(** * pepe-tracker: a shallow embedding of [server.js]

  The development follows the layout of the server:
  - [JSNum]      JavaScript numbers (IEEE 754 binary64 doubles);
  - [Inferrer]   [parseSwapFromTransaction], the balance-delta trade inferrer;
  - [Retry]      [withRetry], the 429 back-off wrapper;
  - [Hub]        [broadcastTrade] and the trade-history buffer;
  - [Holders]    [readU64LE] and [getToken2022HoldersCached];
  - [Backfill]   the per-transaction loop of [fetchHistoricalTrades].

  The models come first, the properties of each component afterwards. *)

From Stdlib Require Import ZArith String List Bool Lia.
From Stdlib Require Import Floats.SpecFloat.
From stdpp Require Import base option list gmap strings.

Local Open Scope string_scope.
Local Open Scope Z_scope.

(* ===================================================================== *)
(** ** JavaScript numbers *)
(* ===================================================================== *)

(** A JavaScript [number] is an IEEE 754 binary64 value.  [spec_float] is the
  standard library's executable specification of such values; the
  operations below are its operations at precision 53 and maximal exponent
  1024, rounding to nearest, ties to even, exactly as [+], [-], [*], [/],
  [Math.abs], [<] and [===] behave on doubles. *)
Module JSNum.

§ REQUIRED ACTION
Write out exactly the final stretch of the listing above, beginning at the line that contains "Local Open Scope string_scope." and ending at its last line, with nothing added.

§ YOUR SOLUTION
Local Open Scope string_scope.
Local Open Scope Z_scope.

(* ===================================================================== *)
(** ** JavaScript numbers *)
(* ===================================================================== *)

(** A JavaScript [number] is an IEEE 754 binary64 value.  [spec_float] is the
  standard library's executable specification of such values; the
  operations below are its operations at precision 53 and maximal exponent
  1024, rounding to nearest, ties to even, exactly as [+], [-], [*], [/],
  [Math.abs], [<] and [===] behave on doubles. *)
Module JSNum.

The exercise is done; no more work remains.